Ramulator supports many attributes that can be configured, including DRAM standards, scheduling mechanisms etc. This section is going to introduce how to configure ramulator by slightly modifying src/Main.cpp.

Standalone simulation

DRAM standards

To specify DRAM standards, please specialize channels and controllers with correct DRAM standard name. And use appropriate parameters for other DRAM specifications.

e.g. If you want to simulate DDR4, replace all '<DDR3>' with '<DDR4>'

Other DRAM specifications

  • Channel/Rank number

This can be configured without modifying the source code. It is implemented by instantiating specified number of channels and insert specified number of ranks.

  • DRAM organization/speed/type/number of subarray/...

Specify the organization/speed parameters/... when initializing the DRAM spec.
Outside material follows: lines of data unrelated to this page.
(** ** The two record filters *)

(** The filter configuration that asks what the administrator's dashboard
    asks: the status, unless it is ['all'], and the search term. *)
Definition dashboard_filter (searchTerm : string)
    (statusFilter : AdminDashboard.StatusFilter) : FilterConfig.t :=
  FilterConfig.mk None
    match statusFilter with
    | AdminDashboard.all => None
    | AdminDashboard.only status => Some status
    end
    None (Some searchTerm).

(** ** Importing rows *)

(** The message [validateImportData] writes for the row at [index]
    (counted from 0): it names the row counted from 1. *)
Definition import_message (index : nat) : string :=
  "Row " +:+ JS.toString (Z.of_nat index + 1) +:+ ": Invalid data format".

(** ** What is stored under each key *)

Definition stored_users (e : Env) : option (list User.t) :=
  match e with
  | Server => None
  | Browser ls => saas_users ls
  end.

Definition stored_records (e : Env) : option (list DataRecord.t) :=
  match e with
  | Server => None
  | Browser ls => saas_data_records ls
  end.

Definition stored_token (e : Env) : option string :=
  match e with
  | Server => None
  | Browser ls => auth_token ls
  end.

(** ** Numbers in the store *)

(** A number that comes back from the store as it went in.  The records
    are stored as JSON text: a finite number is written with the digits
    that determine it and read back exactly, but the negative zero is
    written as [0], and NaN and the two infinities as [null]. *)
Definition JSON_keeps (v : float) : bool :=
  PrimFloat.is_finite v && negb (PrimFloat.is_zero v && PrimFloat.get_sign v).

(** ** Proofs *)

Ltac run_M :=
  unfold mbind, M_bind, mret, M_ret, get_env, set_env, new_Date, Date_now in *;
  cbn [fst snd env timeline ticks] in *.

(** ** Lists filtered by id *)

Section by_id.
Context {A : Type} (key : A -> string).

Lemma filter_absent (id : string) (l : list A) :
  (forall x, x ∈ l -> key x <> id) ->
  List.filter (fun x => negb (String.eqb (key x) id)) l = l.
Proof.
  induction l as [|a l IH]; intros Hall; [reflexivity|].
  cbn. destruct (String.eqb_spec (key a) id) as [E|E].
  - exfalso. apply (Hall a); [left|exact E].
  - cbn. f_equal. apply IH. intros x Hx. apply Hall. now right.
Qed.

Lemma filter_present (id : string) (l : list A) :
  (exists x, x ∈ l /\ key x = id) ->
  (length (List.filter (fun x => negb (String.eqb (key x) id)) l) < length l)%nat.
Proof.
  intros (x & Hx & E). induction Hx as [x l|x y l Hx IH].
  - cbn. rewrite E, String.eqb_refl. cbn.
    pose proof (filter_length_le (fun x => negb (String.eqb (key x) id)) l). lia.
  - specialize (IH E). cbn. destruct (negb _); cbn; lia.
Qed.

Lemma elem_of_filter_id (id : string) (l : list A) (x : A) :
  x ∈ List.filter (fun x => negb (String.eqb (key x) id)) l
  <-> x ∈ l /\ key x <> id.
Proof.
  rewrite !list_elem_of_In, filter_In.
  destruct (String.eqb_spec (key x) id); cbn; intuition congruence.
Qed.

Lemma filter_sublist (p : A -> bool) (l : list A) : sublist (List.filter p l) l.
Proof.
  induction l as [|a l IH]; cbn; [constructor|].
  destruct (p a); now constructor.
Qed.

Lemma filter_one (id : string) (l1 l2 : list A) (r : A) :
  key r = id ->
  (forall x, x ∈ l1 ++ l2 -> key x <> id) ->
  List.filter (fun x => negb (String.eqb (key x) id)) (l1 ++ r :: l2) = l1 ++ l2.
Proof.
  intros E Hall. rewrite List.filter_app. cbn.
  rewrite E, String.eqb_refl. cbn.
  rewrite <- List.filter_app. apply filter_absent, Hall.
Qed.

Lemma filter_id_twice (id : string) (l : list A) :
  let kept := List.filter (fun x => negb (String.eqb (key x) id)) l in
  List.filter (fun x => negb (String.eqb (key x) id)) kept = kept.
Proof.
  cbn. apply filter_absent. intros x Hx. now apply elem_of_filter_id in Hx.
Qed.

End by_id.

(** ** Deleting a user or a record *)

Lemma deleteRecord_run (id : string) (ls : LocalStorage) (tl : nat -> Z) (n : nat) :
  let records := default [] (saas_data_records ls) in
  let kept := List.filter (fun r => negb (String.eqb (DataRecord.id r) id)) records in
  DataManager.deleteRecord id (mkWorld (Browser ls) tl n)
  = if (length kept =? length records)%nat
    then (false, mkWorld (Browser ls) tl n)
    else (true, mkWorld (Browser (set_saas_data_records kept ls)) tl n).
Proof.
  cbn. unfold DataManager.deleteRecord, DataManager.getRecords. run_M.
  destruct (_ =? _)%nat; reflexivity.
Qed.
Please refer to the definition of the constructor of target standard.

e.g.

// DRAM organization, speed
DDR3* ddr3 = new DDR3(DDR3::Org::DDR3_2Gb_x8, DDR3::Speed::DDR3_1600K);
// DRAM organization, speed, type, number of subarray
SALP* salp_1 = new SALP(SALP::Org::SALP_2Gb_x8, SALP::Speed::SALP_1600K, SALP::Type::SALP_1, 8);

Controller specifications

Scheduling mechanism and row policy can be easily configured by changing the default type of class Scheduler and RowPolicy (in src/Scheduler.h)
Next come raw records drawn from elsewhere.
(** * nmap2docx-ng: extraction of host records from a scan report and
      their rendering as document tables.

    The development follows [nmap2docx-ng.py].  Python values are embedded
    as follows.
    - [str] is [string]; a character is a code point below 256.
    - the result of [Element.get] is [option string] ([None] for an absent
      attribute), and so is every dictionary field filled from it.
    - an element of the lxml tree is a tag, its attributes and its child
      elements (comment and processing-instruction nodes never match a tag
      path and are left out); its attribute values are XML text, as the
      parser only builds such trees.
    - a statement that may raise returns a [result]. *)

From Stdlib Require Import String Ascii List Bool Arith Lia.
Import ListNotations.
Open Scope string_scope.

(** ** Exceptions *)

Inductive exn : Type :=
| AttributeError   (* attribute access on None *)
| TypeError        (* None where a str is iterated *)
| IndexError       (* cell index outside the row *)
| XMLSyntaxError   (* lxml could not parse the file *)
| OSError.         (* the output file could not be written *)

Inductive result (A : Type) : Type :=
| Ok (a : A)
| Raise (e : exn).
Arguments Ok {A} a.
Arguments Raise {A} e.

Definition bind {A B} (m : result A) (k : A -> result B) : result B :=
  match m with
  | Ok a => k a
  | Raise e => Raise e
  end.

Notation "x <- m ;; k" := (bind m (fun x => k))
  (at level 61, m at next level, right associativity).

(** A [for] loop whose body updates the loop state and may raise. *)
Fixpoint for_each {A S} (body : S -> A -> result S) (l : list A) (s : S)
  : result S :=
  match l with
  | [] => Ok s
  | x :: l' => s' <- body s x ;; for_each body l' s'
  end.

(** The list a loop of [append]s builds, as one traversal. *)
Fixpoint mapM {A B} (f : A -> result B) (l : list A) : result (list B) :=
  match l with
  | [] => Ok []
  | x :: l' => y <- f x ;; ys <- mapM f l' ;; Ok (y :: ys)
  end.

(** ** Python [str] primitives *)

Module Py.

(** [str.isspace] on one character, for code points below 256. *)
Definition isspace (c : ascii) : bool :=
  let n := nat_of_ascii c in
  (((9 <=? n) && (n <=? 13)) || ((28 <=? n) && (n <=? 32))
   || (n =? 133) || (n =? 160))%nat.

Definition is_char (d : ascii) (c : ascii) : bool := Ascii.eqb c d.

Fixpoint lstrip (p : ascii -> bool) (s : string) : string :=
  match s with
  | EmptyString => EmptyString
  | String c s' => if p c then lstrip p s' else s
  end.

Fixpoint rstrip (p : ascii -> bool) (s : string) : string :=
  match s with
  | EmptyString => EmptyString
  | String c s' =>
      match rstrip p s' with
      | EmptyString => if p c then EmptyString else String c EmptyString
      | r => String c r
      end
  end.

(** [s.strip()] with [p := isspace], [s.strip(',')] with
    [p := is_char ","]. *)
Definition strip (p : ascii -> bool) (s : string) : string :=
  rstrip p (lstrip p s).

(** [str.upper] on ASCII letters; the source applies it only to a value
    that already compared equal to ['ipv4'] or ['ipv6']. *)
Definition upper_char (c : ascii) : ascii :=
  let n := nat_of_ascii c in
  if ((97 <=? n) && (n <=? 122))%nat then ascii_of_nat (n - 32) else c.

Fixpoint upper (s : string) : string :=
  match s with
  | EmptyString => EmptyString
  | String c s' => String (upper_char c) (upper s')
  end.

(** [needle in hay]. *)
Fixpoint contains (needle hay : string) : bool :=
  prefix needle hay ||
  match hay with
  | EmptyString => false
  | String _ hay' => contains needle hay'
  end.

(** [s.endswith(suffix)]. *)
Fixpoint endswith (s suffix : string) : bool :=
  String.eqb s suffix ||
  match s with
  | EmptyString => false
  | String _ s' => endswith s' suffix
  end.

(** [sep.join(l)]. *)
Fixpoint join (sep : string) (l : list string) : string :=
  match l with
  | [] => ""
  | [x] => x
  | x :: l' => x ++ sep ++ join sep l'
  end.

(** What an f-string field shows for a value that may be [None]. *)
Definition fmt (v : option string) : string :=
  match v with
  | Some s => s
  | None => "None"
  end.

(** Truth value of an optional string argument: [None] and [''] are
    false. *)
Definition truthy (v : option string) : bool :=
  match v with
  | Some EmptyString | None => false
  | Some _ => true
  end.

(** Text-mode reading translates "\r\n" and a lone "\r" to "\n". *)
Definition CR : ascii := ascii_of_nat 13.
Definition LF : ascii := ascii_of_nat 10.

Fixpoint universal_newlines (s : string) : string :=
  match s with
  | EmptyString => EmptyString
  | String c s' =>
      if Ascii.eqb c CR then
        match s' with
        | String d s'' =>
            if Ascii.eqb d LF then String LF (universal_newlines s'')
            else String LF (universal_newlines s')
        | EmptyString => String LF EmptyString
        end
      else String c (universal_newlines s')
  end.

(** [file.readline()]: the line up to and including its newline, and
    what is left of the file. *)
Fixpoint readline (s : string) : string * string :=
  match s with
  | EmptyString => (EmptyString, EmptyString)
  | String c s' =>
      if Ascii.eqb c LF then (String c EmptyString, s')
      else let '(l, rest) := readline s' in (String c l, rest)
  end.

End Py.

(** ** The parsed XML tree (lxml) *)

#[warnings="-register-all"]
Inductive element : Type :=
| Element (tag : string) (attrib : list (string * string))
          (children : list element).

Definition tag (e : element) : string :=
  match e with Element t _ _ => t end.
Definition attrib (e : element) : list (string * string) :=
  match e with Element _ a _ => a end.
Definition children (e : element) : list element :=
  match e with Element _ _ c => c end.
Further explanations can be found in next section about simulator organizaion.

Integrated with Gem5

Compile Gem5 integrated with Ramulator

$ hg clone http://repo.gem5.org/gem5-stable
$ cd gem5-stable
$ patch -Np1 --ignore-whitespace < /path/to/ramulator/gem5-2adc17b55ed4-ramulator.patch
$ cd ext/ramulator
$ mkdir Ramulator
$ cp -r /path/to/ramulator/src Ramulator
$ scons build/<arch>/gem5.<binary> -j8 # Compile gem5

Requirements for Ubuntu:

  • Ramulator needs to be compiled by clang, so before compile the patched gem5, please set the environment variable CC and CXX as below:
export CC=clang
export CXX=clang++

Run Gem5 integrated with Ramulator

The gem5 command line constitutes of four parts as below. To run it with Ramulator, please add --mem-type=ramulator and --ramulator-config= in the [script options] part.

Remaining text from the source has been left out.